__INSTRUCTIONS FOR THE TASK__.
Which lines below fall between the one containing "rewrite Hv in Htry." and the one containing "unfold d1. eapply"? Repeat them exactly, counting both of those lines, and add nothing else.

__DATASET RECORDS__.
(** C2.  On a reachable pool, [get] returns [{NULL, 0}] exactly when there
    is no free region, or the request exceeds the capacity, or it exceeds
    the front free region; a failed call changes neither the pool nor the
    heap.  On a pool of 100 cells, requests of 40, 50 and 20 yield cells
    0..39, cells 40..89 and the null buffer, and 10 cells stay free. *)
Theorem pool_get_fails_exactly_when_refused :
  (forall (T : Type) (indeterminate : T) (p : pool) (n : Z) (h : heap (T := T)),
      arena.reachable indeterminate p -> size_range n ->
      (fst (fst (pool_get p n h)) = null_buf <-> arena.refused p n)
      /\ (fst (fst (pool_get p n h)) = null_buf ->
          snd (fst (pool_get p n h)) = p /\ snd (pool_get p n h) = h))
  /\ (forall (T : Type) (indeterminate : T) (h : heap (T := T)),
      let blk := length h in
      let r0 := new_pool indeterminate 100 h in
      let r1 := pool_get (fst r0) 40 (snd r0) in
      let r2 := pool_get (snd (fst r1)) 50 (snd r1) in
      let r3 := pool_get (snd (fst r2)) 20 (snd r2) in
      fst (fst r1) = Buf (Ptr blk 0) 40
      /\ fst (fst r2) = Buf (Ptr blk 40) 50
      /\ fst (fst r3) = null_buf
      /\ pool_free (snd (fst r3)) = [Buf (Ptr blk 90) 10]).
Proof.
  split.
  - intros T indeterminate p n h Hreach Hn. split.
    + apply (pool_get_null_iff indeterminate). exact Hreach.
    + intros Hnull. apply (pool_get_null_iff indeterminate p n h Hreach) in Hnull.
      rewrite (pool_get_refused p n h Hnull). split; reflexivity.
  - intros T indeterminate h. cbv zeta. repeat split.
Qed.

---

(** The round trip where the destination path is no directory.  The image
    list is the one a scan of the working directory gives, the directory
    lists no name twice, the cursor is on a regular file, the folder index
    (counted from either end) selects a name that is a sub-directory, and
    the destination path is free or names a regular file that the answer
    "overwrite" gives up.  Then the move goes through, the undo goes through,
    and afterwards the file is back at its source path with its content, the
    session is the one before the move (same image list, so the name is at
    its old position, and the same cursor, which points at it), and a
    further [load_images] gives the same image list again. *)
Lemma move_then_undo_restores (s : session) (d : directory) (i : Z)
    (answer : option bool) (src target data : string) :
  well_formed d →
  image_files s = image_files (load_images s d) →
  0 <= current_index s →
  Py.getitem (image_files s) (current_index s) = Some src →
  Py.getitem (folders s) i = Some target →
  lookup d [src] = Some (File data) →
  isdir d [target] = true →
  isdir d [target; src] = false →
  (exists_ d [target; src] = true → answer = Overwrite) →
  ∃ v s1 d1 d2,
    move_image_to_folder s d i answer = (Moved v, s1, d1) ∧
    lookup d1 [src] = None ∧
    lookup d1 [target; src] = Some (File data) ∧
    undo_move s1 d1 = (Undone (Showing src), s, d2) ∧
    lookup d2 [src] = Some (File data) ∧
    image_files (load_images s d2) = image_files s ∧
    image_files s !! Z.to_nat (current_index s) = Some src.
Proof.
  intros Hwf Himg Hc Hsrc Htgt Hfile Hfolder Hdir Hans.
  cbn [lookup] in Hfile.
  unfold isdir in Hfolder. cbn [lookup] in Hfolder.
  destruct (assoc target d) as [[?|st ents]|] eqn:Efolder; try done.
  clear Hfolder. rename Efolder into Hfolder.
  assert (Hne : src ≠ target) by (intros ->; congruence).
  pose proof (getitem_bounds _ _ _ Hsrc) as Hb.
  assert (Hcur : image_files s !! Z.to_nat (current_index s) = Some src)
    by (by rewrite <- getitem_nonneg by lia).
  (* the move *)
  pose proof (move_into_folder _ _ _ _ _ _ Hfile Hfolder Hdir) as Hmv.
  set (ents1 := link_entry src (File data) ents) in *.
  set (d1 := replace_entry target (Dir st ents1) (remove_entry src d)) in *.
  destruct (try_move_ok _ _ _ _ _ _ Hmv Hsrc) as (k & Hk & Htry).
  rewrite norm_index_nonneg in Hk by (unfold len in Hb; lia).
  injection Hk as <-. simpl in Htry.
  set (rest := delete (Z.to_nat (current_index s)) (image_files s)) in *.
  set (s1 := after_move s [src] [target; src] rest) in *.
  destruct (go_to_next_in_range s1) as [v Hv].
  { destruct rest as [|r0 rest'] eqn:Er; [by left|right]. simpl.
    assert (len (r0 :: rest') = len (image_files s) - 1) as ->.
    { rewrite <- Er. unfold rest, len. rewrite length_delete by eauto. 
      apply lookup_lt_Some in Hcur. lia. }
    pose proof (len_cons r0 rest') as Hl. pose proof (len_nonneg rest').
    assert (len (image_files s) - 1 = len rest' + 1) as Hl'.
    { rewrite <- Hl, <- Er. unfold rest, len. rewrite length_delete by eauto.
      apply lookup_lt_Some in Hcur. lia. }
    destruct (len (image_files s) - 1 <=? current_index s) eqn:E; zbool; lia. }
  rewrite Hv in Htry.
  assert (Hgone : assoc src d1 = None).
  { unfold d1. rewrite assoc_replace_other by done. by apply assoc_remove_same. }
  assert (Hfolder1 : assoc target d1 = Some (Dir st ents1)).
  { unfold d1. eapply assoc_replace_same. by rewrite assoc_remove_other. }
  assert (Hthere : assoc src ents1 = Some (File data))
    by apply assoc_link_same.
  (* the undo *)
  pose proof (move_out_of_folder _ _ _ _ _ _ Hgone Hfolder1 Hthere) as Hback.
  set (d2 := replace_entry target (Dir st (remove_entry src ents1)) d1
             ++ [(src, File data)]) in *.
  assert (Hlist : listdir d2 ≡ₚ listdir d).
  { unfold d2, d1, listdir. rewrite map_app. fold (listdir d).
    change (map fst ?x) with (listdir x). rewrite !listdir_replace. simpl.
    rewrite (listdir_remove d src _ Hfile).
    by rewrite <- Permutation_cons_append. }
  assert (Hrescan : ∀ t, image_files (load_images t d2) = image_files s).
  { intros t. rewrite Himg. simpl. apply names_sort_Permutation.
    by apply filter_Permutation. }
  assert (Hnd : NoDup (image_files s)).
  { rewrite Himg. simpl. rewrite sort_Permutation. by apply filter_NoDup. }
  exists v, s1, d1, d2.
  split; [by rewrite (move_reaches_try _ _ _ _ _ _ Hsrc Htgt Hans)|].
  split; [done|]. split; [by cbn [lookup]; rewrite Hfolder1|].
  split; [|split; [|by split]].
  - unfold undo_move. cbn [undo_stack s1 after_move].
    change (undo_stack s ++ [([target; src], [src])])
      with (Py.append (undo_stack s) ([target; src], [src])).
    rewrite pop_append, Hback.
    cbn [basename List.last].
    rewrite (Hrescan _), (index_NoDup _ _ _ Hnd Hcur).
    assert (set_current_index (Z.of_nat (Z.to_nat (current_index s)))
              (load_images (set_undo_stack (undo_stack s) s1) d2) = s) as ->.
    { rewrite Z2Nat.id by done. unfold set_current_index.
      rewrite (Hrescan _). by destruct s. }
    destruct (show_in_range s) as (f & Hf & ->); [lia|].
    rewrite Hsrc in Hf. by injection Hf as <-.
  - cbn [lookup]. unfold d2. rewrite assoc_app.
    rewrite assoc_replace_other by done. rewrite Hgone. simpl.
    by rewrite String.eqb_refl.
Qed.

__COMPLETED EXERCISE__.
  rewrite Hv in Htry.
  assert (Hgone : assoc src d1 = None).
  { unfold d1. rewrite assoc_replace_other by done. by apply assoc_remove_same. }
  assert (Hfolder1 : assoc target d1 = Some (Dir st ents1)).
  { unfold d1. eapply assoc_replace_same. by rewrite assoc_remove_other. }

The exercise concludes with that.